"Because I should have felt the same," said Ellen, simply.

"Then I must have explained myself very badly, my dear children, or you must have both misunderstood me. I did not mean you to neglect such on enjoyment as poetry, but only to keep it in its proper sphere, and not allow it to take the place of resources, equally intellectual, but which have and may still cost you more patience and labor. Poetry is a dangerous gift, my dear child; but as long as you bring it to the common treasury of Home, and regard it merely as a recreation, only to be enjoyed when less attractive duties and studies are completed, you have my full permission to cultivate—and try, by the study of our best authors, and whatever other help I can obtain for you, to improve yourself in it.
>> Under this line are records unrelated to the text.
Lemma Qtrunc_nonpos (q : Q) (n : Z) :
  (q <= 0)%Q -> (- inject_Z n <= q)%Q -> - n <= Qtrunc q <= 0.
Proof.
  destruct q as [a b]. unfold Qle, Qtrunc. simpl. intros H0 Hn.
  replace a with (- (- a)) by lia. rewrite Z.quot_opp_l by lia.
  rewrite Z.quot_div_nonneg by lia.
  assert (0 <= - a / Z.pos b) by (apply Z.div_pos; lia).
  assert (- a / Z.pos b <= n) by (apply Z.div_le_upper_bound; lia).
  lia.
Qed.

Lemma Qtrunc_bounds (q : Q) (n : Z) :
  (- inject_Z n <= q)%Q -> (q <= inject_Z n)%Q -> - n <= Qtrunc q <= n.
Proof.
  intros Hlo Hhi. destruct (Qlt_le_dec q 0) as [Hneg | Hpos].
  - pose proof (Qtrunc_nonpos q n (Qlt_le_weak _ _ Hneg) Hlo). lia.
  - pose proof (Qtrunc_nonneg q n Hpos Hhi). lia.
Qed.

Lemma toInt_Fin_small (q : Q) :
  intMin <= Qtrunc q <= intMax -> toInt (Fin q) = Qtrunc q.
Proof. unfold toInt. lia. Qed.

(** *** The wrap invariant *)

Section Playfield.

(** The playfield holds the spawn column and a segment's length, with room
    to spare in an [int]; the trigonometric functions stay within [-1, 1] and
    [Hypot] is at least as large as each of its arguments. *)
Hypothesis Width_range : 2 * segmentLen < Width < 2 ^ 30.
Hypothesis Height_range : segmentLen <= Height < 2 ^ 30.
Hypothesis Cos_range : forall d : Q, (-1 <= Cos d <= 1)%Q.
Hypothesis Sin_range : forall d : Q, (-1 <= Sin d <= 1)%Q.
Hypothesis Hypot_dominates :
  forall x y : Q, (Qabs x <= Hypot x y)%Q /\ (Qabs y <= Hypot x y)%Q.

Lemma inMargin_inField (p : Point) : inMargin p -> inField p.
Proof. unfold inMargin, inField, appleRadius. lia. Qed.

Lemma normalizeX_range (x : Z) :
  - segmentLen <= x < Width + segmentLen -> 0 <= normalizeX x < Width.
Proof.
  unfold normalizeX, segmentLen in *. intros Hx.
  destruct (Z.geb_spec x Width).
  - rewrite wrapInt_id by (unfold inInt, intMin, intMax; lia). lia.
  - destruct (Z.ltb_spec x 0); [|lia].
    rewrite wrapInt_id by (unfold inInt, intMin, intMax; lia). lia.
Qed.

Lemma normalizeY_range (y : Z) :
  - segmentLen <= y < Height + segmentLen -> 0 <= normalizeY y < Height.
Proof.
  unfold normalizeY, segmentLen in *. intros Hy.
  destruct (Z.geb_spec y Height).
  - rewrite wrapInt_id by (unfold inInt, intMin, intMax; lia). lia.
  - destruct (Z.ltb_spec y 0); [|lia].
    rewrite wrapInt_id by (unfold inInt, intMin, intMax; lia). lia.
Qed.

(** A step of at most a segment's length along a unit-bounded direction. *)
Lemma step_bounds (c len : Q) :
  (-1 <= c <= 1)%Q -> (- ofInt segmentLen <= len <= ofInt segmentLen)%Q ->
  - segmentLen <= toInt (Fin (c * len)) <= segmentLen.
Proof.
  intros Hc Hl. unfold ofInt in *.
  assert (Hb : - segmentLen <= Qtrunc (c * len) <= segmentLen).
  { apply Qtrunc_bounds; change (inject_Z segmentLen) with 14%Q in *; nra. }
  rewrite toInt_Fin_small; [exact Hb|].
  unfold intMin, intMax, segmentLen in *. lia.
Qed.

Lemma project_inField (from : Point) (dir len : Q) :
  inField from -> (- ofInt segmentLen <= len <= ofInt segmentLen)%Q ->
  inField (project from dir len).
Proof.
  intros [Hx Hy] Hl. unfold project, inField. cbn [X Y].
  pose proof (step_bounds (Cos dir) len (Cos_range dir) Hl) as Hcx.
  pose proof (step_bounds (Sin dir) len (Sin_range dir) Hl) as Hsy.
  unfold segmentLen in *.
  rewrite !wrapInt_id by (unfold inInt, intMin, intMax; lia).
  split; [apply normalizeX_range | apply normalizeY_range];
    unfold segmentLen; lia.
Qed.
No talent that is lent us should be thrown aside, my Emmeline; our only care must be, not—by loving and pursuing it too intensely—to abuse it; but I must not lecture you any longer, or Percy's patience will fail; I see he has placed Miss Harcourt already at the piano, and Edward and Caroline are ready for their waltz."

"And so I transform one Muse into another," exclaimed Percy, who, in his sister's absorbed attention, had neared her unobserved, and catching her round the waist, bore her to the upper end of the room, and a minute afterward she was enjoying her waltz, with as much childish glee, as if neither poetry nor reflection could have any thing to do with her.
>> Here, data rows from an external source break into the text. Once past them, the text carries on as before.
(** * terraform-provider-mastodon: provider root, account data source,
      post resource and the identity function

    A shallow embedding of [internal/provider]: the provider [Configure]
    step, the [mastodon_account] data source, the [mastodon_post] resource
    and the [identity] provider function.

    Go values are modelled as follows.
    - a Go [string] is a [string] (a sequence of bytes);
    - [types.String] and [types.Bool] keep their three states (null, unknown,
      known value);
    - a pointer is an [option]; dereferencing [None] panics;
    - an [error] is an [option string] holding the text of [Error()];
    - [diag.Diagnostics] is a list, appended to without duplicates;
    - the Mastodon server, the go-mastodon client calls, the log and the
      record of remote calls live in a [World] that is threaded through a
      state monad whose second outcome is a Go panic. *)

From Stdlib Require Import String Ascii List Bool.
From stdpp Require Import base strings list gmap pretty.

Open Scope string_scope.

(** ** Framework values: [types.String], [types.Bool] *)

Module types.

Inductive String : Type :=
| StringNull
| StringUnknown
| StringValue (s : string).

Inductive Bool : Type :=
| BoolNull
| BoolUnknown
| BoolValue (b : bool).

End types.

Definition String_IsNull (v : types.String) : bool :=
  match v with types.StringNull => true | _ => false end.

Definition String_IsUnknown (v : types.String) : bool :=
  match v with types.StringUnknown => true | _ => false end.

(** [ValueString] is the empty string for a null or unknown value. *)
Definition String_ValueString (v : types.String) : string :=
  match v with types.StringValue s => s | _ => "" end.

Definition Bool_IsNull (v : types.Bool) : bool :=
  match v with types.BoolNull => true | _ => false end.

(** [ValueBool] is [false] for a null or unknown value. *)
Definition Bool_ValueBool (v : types.Bool) : bool :=
  match v with types.BoolValue b => b | _ => false end.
"Why is poetry a dangerous gift, dear aunt?" inquired Ellen, who had listened earnestly to all Mrs. Hamilton had said.

"Because, my love, it is very apt to excite and encourage an over-excess of feeling; gives a habit of seeing things other than they really are, and engenders a species of romantic enthusiasm, most dangerous to the young, especially of our sex, whose feelings generally require control and repression, even when not joined to poetry. To a well-regulated mind and temper, the danger is not of the same serious kind as to the irregulated, but merely consists in the powerful temptation it too often presents to neglect duties and employments of more consequence, for its indulgence. There is a species of fascination in the composition of even the most inferior poetry, which urges its pursuit, as giving so little trouble, compared to the perseverance necessary for music and drawing, and such a vast amount of pleasure, that it is difficult to withdraw from it. This is still more strongly the case when the young first become conscious of the gift, as Emmeline is now. As she gets older, and her taste improves, she will not be satisfied with her efforts, unless they are very superior to the present, and the trouble she will take in correcting and improving, will remove a great deal of the too dangerous fascination attending it now; still I am not anxious, while she retains her confidence in my affection and experience, and will so control the enjoyment, as not to permit its interference with her other more serious employments."

Ellen listened eagerly, and they continued conversing on many similar topics of interest and improvement, till the prayer bell rang, and startled her into the recollection that she had always retired nearly an hour before, and so had avoided entering the library, which she still quite shrunk from. Percy stopped his dance, which he had converted from a waltz into a most inspiring gallopade, the last importation, he declared, from Almack's; Miss Harcourt closed the piano; and Herbert paused in his conversation with his father. Nothing like gloom ever marked the signal for the hour of devotion, but lighter pleasures always ceased a few minutes before, that they might better realize the more serious thought and service.

Mrs. Hamilton had never ceased to regret the disgrace she had inflicted on Ellen, in not permitting her to retain her own place with the family, at least in the hours of devotion, for it seemed more difficult to remove that impression than any of her other trials. Returning her niece's startled look with one of the sincerest affection, she said—

"You will remain with us to-night, my dear Ellen, will you not?"

"If you wish it, aunt."

"I do wish it, dearest, most earnestly. It is so long since I have had the happiness of seeing all my children round me in this solemn hour, and till you join us, I can not feel quite sure that you have indeed forgiven an act of severity, which, could I but have suspected the truth, I should never have inflicted."